PROBLEM TO SOLVE = Using the records below, quote only the span that opens with the line containing "(** * Verification" and closes with the line containing "(* strconv.ErrRange *)", exactly and inclusively.

Collected data =
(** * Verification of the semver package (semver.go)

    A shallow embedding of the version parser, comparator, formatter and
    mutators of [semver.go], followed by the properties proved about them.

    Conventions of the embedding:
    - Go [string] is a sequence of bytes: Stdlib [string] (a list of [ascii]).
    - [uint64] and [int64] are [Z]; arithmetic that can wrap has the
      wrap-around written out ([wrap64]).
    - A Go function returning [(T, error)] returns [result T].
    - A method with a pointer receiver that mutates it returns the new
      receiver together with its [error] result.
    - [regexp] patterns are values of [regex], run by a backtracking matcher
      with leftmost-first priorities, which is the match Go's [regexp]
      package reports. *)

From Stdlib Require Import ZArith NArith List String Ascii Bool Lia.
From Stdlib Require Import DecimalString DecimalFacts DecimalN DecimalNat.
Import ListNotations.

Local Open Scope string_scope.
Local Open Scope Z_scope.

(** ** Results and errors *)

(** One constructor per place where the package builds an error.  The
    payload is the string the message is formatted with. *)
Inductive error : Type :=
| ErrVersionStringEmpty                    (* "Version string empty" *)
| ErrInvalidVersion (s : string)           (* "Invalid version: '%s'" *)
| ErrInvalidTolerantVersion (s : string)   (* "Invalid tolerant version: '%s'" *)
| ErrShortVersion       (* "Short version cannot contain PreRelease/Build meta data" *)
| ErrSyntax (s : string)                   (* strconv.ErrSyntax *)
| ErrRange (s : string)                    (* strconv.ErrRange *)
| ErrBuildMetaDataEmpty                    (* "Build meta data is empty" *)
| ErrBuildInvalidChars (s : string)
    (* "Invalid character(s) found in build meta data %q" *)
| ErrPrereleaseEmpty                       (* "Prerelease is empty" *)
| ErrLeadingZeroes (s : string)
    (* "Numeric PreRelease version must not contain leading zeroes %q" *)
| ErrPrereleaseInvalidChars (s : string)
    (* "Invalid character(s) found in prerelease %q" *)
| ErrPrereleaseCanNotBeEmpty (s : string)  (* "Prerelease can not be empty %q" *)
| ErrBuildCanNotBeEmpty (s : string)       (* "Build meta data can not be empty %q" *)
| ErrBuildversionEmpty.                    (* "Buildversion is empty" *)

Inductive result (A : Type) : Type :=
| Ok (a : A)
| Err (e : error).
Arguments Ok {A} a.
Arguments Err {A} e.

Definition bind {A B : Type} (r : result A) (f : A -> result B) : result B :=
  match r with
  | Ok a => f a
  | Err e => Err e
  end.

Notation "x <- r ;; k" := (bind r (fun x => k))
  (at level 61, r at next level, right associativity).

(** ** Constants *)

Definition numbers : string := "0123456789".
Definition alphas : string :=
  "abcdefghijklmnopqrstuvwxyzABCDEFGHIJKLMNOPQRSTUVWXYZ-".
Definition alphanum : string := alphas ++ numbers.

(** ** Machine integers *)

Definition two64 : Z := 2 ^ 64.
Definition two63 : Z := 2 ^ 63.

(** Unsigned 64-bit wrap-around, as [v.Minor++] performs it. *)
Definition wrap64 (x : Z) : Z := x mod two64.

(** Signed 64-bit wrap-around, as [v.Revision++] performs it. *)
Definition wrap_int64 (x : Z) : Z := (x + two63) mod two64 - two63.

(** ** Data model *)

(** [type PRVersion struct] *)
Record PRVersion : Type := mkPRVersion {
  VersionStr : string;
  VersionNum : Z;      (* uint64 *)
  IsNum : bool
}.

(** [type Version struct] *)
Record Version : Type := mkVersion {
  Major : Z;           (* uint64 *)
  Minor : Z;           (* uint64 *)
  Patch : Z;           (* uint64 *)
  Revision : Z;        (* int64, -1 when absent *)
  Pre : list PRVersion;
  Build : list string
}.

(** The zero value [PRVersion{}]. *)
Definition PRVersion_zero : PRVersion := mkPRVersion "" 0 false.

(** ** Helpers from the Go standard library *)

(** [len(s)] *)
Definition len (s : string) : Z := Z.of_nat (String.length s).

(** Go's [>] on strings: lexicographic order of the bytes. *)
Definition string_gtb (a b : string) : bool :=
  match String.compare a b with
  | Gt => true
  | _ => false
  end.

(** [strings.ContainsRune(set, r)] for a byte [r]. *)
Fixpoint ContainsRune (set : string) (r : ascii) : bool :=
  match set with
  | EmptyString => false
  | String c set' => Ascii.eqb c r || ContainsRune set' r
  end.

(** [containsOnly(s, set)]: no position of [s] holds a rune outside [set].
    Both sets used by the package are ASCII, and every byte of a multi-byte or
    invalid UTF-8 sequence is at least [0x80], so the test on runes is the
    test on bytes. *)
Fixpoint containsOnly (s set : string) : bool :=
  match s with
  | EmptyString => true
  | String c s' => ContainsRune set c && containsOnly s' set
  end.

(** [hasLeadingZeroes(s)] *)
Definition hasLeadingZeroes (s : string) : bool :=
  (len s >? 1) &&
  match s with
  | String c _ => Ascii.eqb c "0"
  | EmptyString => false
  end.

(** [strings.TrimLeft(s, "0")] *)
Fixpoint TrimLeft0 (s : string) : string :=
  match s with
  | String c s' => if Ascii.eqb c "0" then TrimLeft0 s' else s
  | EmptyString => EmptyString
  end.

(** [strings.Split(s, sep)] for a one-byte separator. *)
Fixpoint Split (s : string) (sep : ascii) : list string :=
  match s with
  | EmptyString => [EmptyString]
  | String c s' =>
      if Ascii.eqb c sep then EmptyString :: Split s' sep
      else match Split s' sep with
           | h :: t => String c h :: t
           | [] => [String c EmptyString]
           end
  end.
...
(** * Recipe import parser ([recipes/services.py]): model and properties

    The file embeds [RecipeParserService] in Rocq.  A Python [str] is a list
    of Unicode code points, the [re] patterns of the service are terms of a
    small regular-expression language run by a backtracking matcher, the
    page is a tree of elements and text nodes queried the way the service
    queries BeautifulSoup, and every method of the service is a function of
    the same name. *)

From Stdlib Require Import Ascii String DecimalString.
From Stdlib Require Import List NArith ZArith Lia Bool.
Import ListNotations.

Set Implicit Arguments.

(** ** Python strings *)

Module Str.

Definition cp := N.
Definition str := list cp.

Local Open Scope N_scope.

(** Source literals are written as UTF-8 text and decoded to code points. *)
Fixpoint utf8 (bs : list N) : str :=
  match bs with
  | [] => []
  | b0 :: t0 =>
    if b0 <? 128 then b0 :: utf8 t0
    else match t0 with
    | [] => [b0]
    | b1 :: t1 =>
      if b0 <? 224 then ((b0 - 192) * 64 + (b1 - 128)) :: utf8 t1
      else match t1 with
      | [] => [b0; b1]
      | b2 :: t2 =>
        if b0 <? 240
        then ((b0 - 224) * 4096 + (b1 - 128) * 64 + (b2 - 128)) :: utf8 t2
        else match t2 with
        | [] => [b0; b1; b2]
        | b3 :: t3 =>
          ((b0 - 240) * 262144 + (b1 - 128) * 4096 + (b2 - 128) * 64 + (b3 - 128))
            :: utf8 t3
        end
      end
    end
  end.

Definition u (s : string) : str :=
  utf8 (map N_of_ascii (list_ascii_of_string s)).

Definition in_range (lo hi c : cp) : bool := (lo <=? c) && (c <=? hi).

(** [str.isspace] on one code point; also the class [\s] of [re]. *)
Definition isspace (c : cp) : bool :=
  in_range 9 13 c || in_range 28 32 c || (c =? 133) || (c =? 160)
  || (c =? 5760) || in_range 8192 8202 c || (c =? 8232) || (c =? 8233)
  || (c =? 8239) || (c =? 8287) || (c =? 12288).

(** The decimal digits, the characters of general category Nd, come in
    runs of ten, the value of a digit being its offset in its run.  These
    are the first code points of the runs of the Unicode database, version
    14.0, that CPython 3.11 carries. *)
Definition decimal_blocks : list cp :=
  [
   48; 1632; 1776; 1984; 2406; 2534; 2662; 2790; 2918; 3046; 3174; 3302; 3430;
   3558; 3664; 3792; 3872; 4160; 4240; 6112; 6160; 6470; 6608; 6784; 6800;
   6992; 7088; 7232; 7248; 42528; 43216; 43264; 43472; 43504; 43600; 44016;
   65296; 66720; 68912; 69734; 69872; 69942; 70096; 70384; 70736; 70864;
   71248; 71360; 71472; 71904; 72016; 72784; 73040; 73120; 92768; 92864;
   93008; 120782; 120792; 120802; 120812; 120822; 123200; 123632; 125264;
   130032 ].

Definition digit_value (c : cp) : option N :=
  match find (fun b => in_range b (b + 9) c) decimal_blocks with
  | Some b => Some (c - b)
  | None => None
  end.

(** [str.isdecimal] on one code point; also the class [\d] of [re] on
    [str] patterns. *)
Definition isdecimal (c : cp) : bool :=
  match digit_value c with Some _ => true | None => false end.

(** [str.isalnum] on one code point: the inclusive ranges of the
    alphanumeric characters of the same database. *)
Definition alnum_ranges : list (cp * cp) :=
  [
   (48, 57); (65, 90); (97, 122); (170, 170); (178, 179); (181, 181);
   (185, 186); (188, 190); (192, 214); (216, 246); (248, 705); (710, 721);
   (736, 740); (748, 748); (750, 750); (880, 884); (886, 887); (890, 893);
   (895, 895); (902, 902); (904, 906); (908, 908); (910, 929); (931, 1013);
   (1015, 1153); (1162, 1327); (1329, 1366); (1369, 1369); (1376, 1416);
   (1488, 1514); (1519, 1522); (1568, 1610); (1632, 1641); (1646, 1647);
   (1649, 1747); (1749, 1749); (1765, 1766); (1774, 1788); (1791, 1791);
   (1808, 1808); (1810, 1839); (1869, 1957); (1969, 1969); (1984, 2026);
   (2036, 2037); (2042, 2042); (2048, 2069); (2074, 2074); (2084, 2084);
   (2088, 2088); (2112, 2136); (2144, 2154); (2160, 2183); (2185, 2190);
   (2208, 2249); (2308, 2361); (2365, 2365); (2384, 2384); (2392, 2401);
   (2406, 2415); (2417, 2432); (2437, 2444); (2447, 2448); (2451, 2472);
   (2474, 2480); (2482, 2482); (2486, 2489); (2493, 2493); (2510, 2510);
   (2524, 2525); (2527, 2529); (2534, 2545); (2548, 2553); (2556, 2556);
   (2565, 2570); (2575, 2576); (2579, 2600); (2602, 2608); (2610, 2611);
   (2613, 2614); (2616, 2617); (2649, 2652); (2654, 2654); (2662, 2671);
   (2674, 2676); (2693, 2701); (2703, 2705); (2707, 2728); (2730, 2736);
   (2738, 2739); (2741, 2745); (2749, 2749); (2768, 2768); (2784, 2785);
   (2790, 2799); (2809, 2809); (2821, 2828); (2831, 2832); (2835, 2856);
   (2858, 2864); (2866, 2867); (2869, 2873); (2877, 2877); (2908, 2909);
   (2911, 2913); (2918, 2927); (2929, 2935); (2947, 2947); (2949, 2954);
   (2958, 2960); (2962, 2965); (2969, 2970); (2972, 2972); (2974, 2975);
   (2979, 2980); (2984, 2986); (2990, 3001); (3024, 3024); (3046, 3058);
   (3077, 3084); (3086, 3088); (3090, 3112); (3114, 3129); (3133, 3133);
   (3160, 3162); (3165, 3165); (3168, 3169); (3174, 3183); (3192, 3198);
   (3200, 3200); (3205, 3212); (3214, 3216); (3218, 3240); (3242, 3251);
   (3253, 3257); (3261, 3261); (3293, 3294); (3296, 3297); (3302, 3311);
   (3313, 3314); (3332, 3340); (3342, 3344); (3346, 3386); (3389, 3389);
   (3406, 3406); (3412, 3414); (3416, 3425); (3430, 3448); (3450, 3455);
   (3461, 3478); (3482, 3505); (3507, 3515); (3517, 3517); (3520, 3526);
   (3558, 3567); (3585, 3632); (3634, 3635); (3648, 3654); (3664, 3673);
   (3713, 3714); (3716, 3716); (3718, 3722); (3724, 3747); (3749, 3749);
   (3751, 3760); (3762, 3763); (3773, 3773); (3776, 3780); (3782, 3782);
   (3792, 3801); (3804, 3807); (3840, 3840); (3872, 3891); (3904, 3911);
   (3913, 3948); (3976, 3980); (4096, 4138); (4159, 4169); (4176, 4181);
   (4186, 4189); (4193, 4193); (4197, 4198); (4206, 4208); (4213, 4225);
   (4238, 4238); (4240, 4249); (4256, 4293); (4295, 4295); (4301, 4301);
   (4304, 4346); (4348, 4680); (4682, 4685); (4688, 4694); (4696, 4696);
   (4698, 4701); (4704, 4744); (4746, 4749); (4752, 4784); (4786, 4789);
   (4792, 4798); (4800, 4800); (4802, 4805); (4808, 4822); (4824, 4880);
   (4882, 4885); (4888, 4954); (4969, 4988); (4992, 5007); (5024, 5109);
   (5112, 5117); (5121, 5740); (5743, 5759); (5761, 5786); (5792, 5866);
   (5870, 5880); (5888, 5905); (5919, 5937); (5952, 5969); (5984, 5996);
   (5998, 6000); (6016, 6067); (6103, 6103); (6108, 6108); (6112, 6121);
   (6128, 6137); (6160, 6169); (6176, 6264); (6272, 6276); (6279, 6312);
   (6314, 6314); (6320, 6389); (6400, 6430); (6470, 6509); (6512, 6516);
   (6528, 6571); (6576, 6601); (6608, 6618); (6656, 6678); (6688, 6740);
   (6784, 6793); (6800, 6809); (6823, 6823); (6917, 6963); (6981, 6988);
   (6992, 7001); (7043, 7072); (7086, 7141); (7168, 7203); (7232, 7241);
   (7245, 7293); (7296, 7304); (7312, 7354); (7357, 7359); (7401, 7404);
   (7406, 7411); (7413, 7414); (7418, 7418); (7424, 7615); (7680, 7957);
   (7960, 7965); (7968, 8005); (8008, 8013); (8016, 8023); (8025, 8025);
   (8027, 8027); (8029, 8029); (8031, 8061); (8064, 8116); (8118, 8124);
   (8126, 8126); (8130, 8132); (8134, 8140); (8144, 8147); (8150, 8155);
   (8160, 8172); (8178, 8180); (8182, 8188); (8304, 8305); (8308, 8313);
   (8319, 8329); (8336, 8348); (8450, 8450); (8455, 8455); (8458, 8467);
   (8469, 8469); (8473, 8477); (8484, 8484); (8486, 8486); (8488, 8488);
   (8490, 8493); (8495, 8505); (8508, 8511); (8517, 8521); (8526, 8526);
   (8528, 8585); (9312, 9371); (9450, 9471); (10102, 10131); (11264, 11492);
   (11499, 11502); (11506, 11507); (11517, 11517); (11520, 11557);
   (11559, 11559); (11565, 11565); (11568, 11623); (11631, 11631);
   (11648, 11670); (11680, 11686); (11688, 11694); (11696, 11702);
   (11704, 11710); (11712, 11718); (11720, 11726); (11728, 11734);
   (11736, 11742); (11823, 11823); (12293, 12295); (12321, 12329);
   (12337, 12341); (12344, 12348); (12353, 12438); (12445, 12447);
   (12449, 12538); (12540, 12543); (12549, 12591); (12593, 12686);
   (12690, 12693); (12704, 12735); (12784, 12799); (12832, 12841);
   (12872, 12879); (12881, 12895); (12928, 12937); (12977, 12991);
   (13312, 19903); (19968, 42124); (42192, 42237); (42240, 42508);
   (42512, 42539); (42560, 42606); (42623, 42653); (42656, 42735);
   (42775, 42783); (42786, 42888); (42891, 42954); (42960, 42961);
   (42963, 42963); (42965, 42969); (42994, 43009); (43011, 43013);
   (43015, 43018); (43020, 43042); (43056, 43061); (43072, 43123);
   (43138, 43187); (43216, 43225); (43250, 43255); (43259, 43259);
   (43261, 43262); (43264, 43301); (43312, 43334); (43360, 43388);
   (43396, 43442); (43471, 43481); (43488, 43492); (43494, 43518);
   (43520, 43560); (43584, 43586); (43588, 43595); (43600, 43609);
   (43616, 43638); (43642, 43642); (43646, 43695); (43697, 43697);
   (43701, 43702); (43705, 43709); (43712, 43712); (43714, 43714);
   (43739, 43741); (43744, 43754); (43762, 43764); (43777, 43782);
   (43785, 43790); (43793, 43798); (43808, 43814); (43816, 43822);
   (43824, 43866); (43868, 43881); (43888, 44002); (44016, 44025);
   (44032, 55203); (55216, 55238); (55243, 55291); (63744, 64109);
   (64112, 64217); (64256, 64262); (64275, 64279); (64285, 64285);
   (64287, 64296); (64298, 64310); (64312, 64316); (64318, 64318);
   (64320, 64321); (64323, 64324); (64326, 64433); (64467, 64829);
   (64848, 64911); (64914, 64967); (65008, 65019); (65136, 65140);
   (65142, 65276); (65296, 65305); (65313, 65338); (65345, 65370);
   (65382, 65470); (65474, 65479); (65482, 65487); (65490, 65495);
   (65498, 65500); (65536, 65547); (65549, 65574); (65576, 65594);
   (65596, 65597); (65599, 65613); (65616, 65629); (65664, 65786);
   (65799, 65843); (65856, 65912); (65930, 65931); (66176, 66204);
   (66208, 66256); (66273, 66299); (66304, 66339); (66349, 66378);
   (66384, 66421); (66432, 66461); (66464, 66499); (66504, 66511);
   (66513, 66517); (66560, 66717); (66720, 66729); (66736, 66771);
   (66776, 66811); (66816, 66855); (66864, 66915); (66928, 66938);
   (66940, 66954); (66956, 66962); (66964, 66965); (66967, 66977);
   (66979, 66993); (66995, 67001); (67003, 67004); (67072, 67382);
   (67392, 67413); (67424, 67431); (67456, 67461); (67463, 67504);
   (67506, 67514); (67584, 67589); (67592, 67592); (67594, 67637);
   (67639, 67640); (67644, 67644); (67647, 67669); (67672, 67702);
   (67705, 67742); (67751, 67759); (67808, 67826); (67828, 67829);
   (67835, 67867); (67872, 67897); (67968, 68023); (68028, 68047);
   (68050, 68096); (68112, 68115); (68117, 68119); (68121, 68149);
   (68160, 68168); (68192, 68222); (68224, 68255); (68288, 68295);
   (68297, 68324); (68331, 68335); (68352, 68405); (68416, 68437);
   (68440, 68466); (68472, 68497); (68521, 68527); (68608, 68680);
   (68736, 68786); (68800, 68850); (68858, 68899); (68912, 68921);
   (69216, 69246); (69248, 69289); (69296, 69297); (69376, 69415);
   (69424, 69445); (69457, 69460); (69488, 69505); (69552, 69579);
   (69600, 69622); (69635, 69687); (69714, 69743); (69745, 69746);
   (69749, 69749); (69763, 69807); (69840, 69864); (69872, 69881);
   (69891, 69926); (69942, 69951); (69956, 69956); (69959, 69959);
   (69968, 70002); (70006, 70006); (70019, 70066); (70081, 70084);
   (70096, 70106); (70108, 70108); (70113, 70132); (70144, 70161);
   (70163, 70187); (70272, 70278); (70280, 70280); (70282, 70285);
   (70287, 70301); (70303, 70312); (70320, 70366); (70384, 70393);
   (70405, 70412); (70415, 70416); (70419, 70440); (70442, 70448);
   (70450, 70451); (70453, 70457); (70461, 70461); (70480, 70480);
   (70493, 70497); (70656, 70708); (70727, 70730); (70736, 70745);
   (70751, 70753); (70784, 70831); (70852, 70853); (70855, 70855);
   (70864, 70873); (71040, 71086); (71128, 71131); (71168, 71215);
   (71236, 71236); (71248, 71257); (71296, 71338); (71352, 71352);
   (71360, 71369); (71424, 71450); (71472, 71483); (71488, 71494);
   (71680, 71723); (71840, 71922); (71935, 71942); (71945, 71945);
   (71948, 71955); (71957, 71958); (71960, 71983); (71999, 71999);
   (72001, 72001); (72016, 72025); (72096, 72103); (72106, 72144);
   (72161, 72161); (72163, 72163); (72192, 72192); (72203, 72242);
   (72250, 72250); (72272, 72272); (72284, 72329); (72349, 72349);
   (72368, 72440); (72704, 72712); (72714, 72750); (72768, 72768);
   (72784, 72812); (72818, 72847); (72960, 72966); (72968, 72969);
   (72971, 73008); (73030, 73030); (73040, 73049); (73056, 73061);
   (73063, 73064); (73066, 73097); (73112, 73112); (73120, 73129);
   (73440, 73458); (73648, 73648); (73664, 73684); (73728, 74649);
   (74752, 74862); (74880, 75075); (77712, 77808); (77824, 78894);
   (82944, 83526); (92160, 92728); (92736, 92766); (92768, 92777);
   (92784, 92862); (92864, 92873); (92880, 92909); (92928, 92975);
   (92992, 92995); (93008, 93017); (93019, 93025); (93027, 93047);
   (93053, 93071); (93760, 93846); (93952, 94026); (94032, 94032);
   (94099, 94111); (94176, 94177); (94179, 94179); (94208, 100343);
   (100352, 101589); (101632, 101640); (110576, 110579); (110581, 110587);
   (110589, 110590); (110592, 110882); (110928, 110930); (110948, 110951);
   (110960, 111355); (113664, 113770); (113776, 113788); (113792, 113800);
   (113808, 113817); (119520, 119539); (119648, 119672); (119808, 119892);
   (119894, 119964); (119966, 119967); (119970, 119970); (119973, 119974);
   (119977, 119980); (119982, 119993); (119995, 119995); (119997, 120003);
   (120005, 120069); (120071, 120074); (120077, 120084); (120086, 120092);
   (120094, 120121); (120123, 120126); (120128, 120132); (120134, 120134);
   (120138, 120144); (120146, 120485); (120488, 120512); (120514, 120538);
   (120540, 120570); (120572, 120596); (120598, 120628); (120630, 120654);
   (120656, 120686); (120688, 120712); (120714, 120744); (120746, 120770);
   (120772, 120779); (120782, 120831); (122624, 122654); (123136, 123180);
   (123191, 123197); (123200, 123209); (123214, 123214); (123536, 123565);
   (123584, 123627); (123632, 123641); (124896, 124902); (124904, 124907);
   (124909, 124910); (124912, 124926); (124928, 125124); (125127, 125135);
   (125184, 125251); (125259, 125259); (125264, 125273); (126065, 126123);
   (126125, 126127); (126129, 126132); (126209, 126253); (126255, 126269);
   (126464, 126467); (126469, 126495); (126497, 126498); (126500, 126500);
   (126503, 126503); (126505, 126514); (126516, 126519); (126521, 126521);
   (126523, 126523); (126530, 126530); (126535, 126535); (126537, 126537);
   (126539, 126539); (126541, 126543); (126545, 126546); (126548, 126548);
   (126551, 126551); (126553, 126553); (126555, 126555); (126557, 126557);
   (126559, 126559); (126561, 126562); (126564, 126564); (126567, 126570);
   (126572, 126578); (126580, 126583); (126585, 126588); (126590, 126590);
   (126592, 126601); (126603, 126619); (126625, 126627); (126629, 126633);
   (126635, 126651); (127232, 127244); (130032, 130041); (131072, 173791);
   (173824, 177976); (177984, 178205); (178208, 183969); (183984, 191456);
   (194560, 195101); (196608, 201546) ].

EXERCISE SOLUTION =
(** * Verification of the semver package (semver.go)

    A shallow embedding of the version parser, comparator, formatter and
    mutators of [semver.go], followed by the properties proved about them.

    Conventions of the embedding:
    - Go [string] is a sequence of bytes: Stdlib [string] (a list of [ascii]).
    - [uint64] and [int64] are [Z]; arithmetic that can wrap has the
      wrap-around written out ([wrap64]).
    - A Go function returning [(T, error)] returns [result T].
    - A method with a pointer receiver that mutates it returns the new
      receiver together with its [error] result.
    - [regexp] patterns are values of [regex], run by a backtracking matcher
      with leftmost-first priorities, which is the match Go's [regexp]
      package reports. *)

From Stdlib Require Import ZArith NArith List String Ascii Bool Lia.
From Stdlib Require Import DecimalString DecimalFacts DecimalN DecimalNat.
Import ListNotations.

Local Open Scope string_scope.
Local Open Scope Z_scope.

(** ** Results and errors *)

(** One constructor per place where the package builds an error.  The
    payload is the string the message is formatted with. *)
Inductive error : Type :=
| ErrVersionStringEmpty                    (* "Version string empty" *)
| ErrInvalidVersion (s : string)           (* "Invalid version: '%s'" *)
| ErrInvalidTolerantVersion (s : string)   (* "Invalid tolerant version: '%s'" *)
| ErrShortVersion       (* "Short version cannot contain PreRelease/Build meta data" *)
| ErrSyntax (s : string)                   (* strconv.ErrSyntax *)
| ErrRange (s : string)                    (* strconv.ErrRange *)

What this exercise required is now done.